[Saved entries]
=-=-=-=-=
Lemma dispatcher_refines_outbox_witness :
  ledger_of (store w_delivered) 1
    = Some (Effects (ident (row 1 w_delivered)) [("grile_v2", grile_key sha 1, sha)%string] true) ∧
  past_heartbeat (at_ (first w_broken)) = false ∧
  ∃ l, l ≠ [] ∧ ledger_of (store w_delivered) (eid (first w_delivered))
                = Some (Effects (ident (claim (first w_delivered))) l true).
Proof.
  split; [vm_compute; reflexivity|]. split.
  - destruct (dispatcher_refines_outbox registry digest check w_broken) as (_ & _ & H & _);
      [apply after_reachable|].
    apply (H 0%nat (first w_broken)); vm_compute; reflexivity.
  - destruct (dispatcher_refines_outbox registry digest check w_delivered) as (_ & _ & H & _);
      [apply after_reachable|].
    apply (H 0%nat (first w_delivered)); vm_compute; reflexivity.
Defined.

Lemma completed_exactly_once_witness :
  completed_total w_delivered = 1 ∧ sumZ (delivered <$> deliveries w_delivered) = 1.
Proof.
  destruct (completed_exactly_once registry digest check w_delivered) as (_ & _ & H & _);
    [apply after_reachable|]. split; [by vm_compute|rewrite <- H; by vm_compute].
Defined.

Lemma broken_heartbeat_is_silent_witness :
  beat (first w_broken) = Broken ∧
  ∃ x', deliveries w_given_up !! 0%nat = Some x' ∧ at_ x' ≠ Finished Delivered.
Proof.
  split; [by vm_compute|].
  destruct (broken_heartbeat_is_silent registry digest check w_broken w_given_up 0%nat (first w_broken))
    as (x' & Hx & _ & _ & Hd & _).
  - apply after_reachable.
  - apply (run_steps [Turn 0 (on 12)]). by vm_compute.
  - by vm_compute.
  - by vm_compute.
  - by exists x'.
Defined.

Lemma delivery_ends_witness :
  (10 <= length (repeat (off 1, empty_db, Beating) 10))%nat ∧
  ∃ o, at_ (turns registry (repeat (off 1, empty_db, Beating) 10)
              (begin_delivery "w" 60 (row 1 w_claimed))).1 = Finished o.
Proof.
  pose proof (delivery_ends registry (repeat (off 1, empty_db, Beating) 10) (row 1 w_claimed) "w" 60)
    as H. split; [by vm_compute|].
  destruct (turns _ _ _) as [x ms]. destruct H as (o & Ho & _); [vm_compute; lia|]. by exists o.
Defined.

Lemma undisturbed_delivery_witness :
  ∃ e', (run_alone registry (online jobs <$> [sec 10; sec 10; sec 11; sec 12; sec 13; sec 13; sec 14])
           (store w_claimed) (begin_delivery "worker-1" 60 (row 1 w_claimed))).1.1
        = Db {[1 := e']} [Receipt 1 "grile_v2" (grile_key sha 1) sha (sec 12)] [] ∧
        state e' = Completed.
Proof.
  eexists. split.
  - erewrite (undisturbed_delivery registry (store w_claimed) 1 (row 1 w_claimed) "worker-1" 60 jobs
      (λ js ev, (consume sha256_hex iso js ev (Publications ∅ [])).1)
      (receipt_dict "grile_v2" (grile_key sha 1) sha) "grile_v2" (grile_key sha 1) sha).
    + cbn [fst]. vm_compute. reflexivity.
    + apply (wo_wf _ _ (reachable_world_ok registry digest check (λ _ _, True) _ (after_reachable claimed))).
    + by vm_compute.
    + by vm_compute.
    + by vm_compute.
    + lia.
    + by vm_compute.
    + by vm_compute.
    + by vm_compute.
    + by vm_compute.
    + by vm_compute.
    + by vm_compute.
    + by vm_compute.
    + by vm_compute.
    + by vm_compute.
    + by vm_compute.
    + by vm_compute.
    + by vm_compute.
    + intros r Hr. by apply elem_of_nil in Hr.
  - done.
Defined.

Lemma poisoned_generation_blocks_witness :
  state (row 1 w_poisoned) ≠ Completed ∧ claim_epoch (row 2 w_poisoned) <= 0.
Proof.
  destruct (poisoned_generation_blocks sha256_hex iso digest check w_poisoned 1 (row 1 w_poisoned))
    as (Hs & _ & Hb).
  - apply after_reachable.
  - by vm_compute.
  - by vm_compute.
  - split; [exact Hs|]. apply (Hb 2); by vm_compute.
Defined.

Lemma sales_event_projected_witness :
  ∃ h, consume sha256_hex iso jobs (sales 1 sha "k1") (Publications ∅ [])
       = (Ok (receipt_dict "grile_v2" (production_key (sales 1 sha "k1")) h),
          Publications ∅ [("2026-01"%string, sha, 1)]).
Proof.
  pose proof (sales_event_projected sha256_hex iso jobs (sales 1 sha "k1")) as H.
  destruct H as [H _]; [by split; vm_compute|by intros s; vm_compute|].
  destruct (H 3 3) as (h & Hh & _); [|by exists h]. eexists. by repeat split; vm_compute.
Defined.

End Demo.

End OutboxDelivery.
=-=-=-=-=
Write out every line of the entries that holds the word "deliveries".

◆ Solution:
  completed_total w_delivered = 1 ∧ sumZ (delivered <$> deliveries w_delivered) = 1.
  ∃ x', deliveries w_given_up !! 0%nat = Some x' ∧ at_ x' ≠ Finished Delivered.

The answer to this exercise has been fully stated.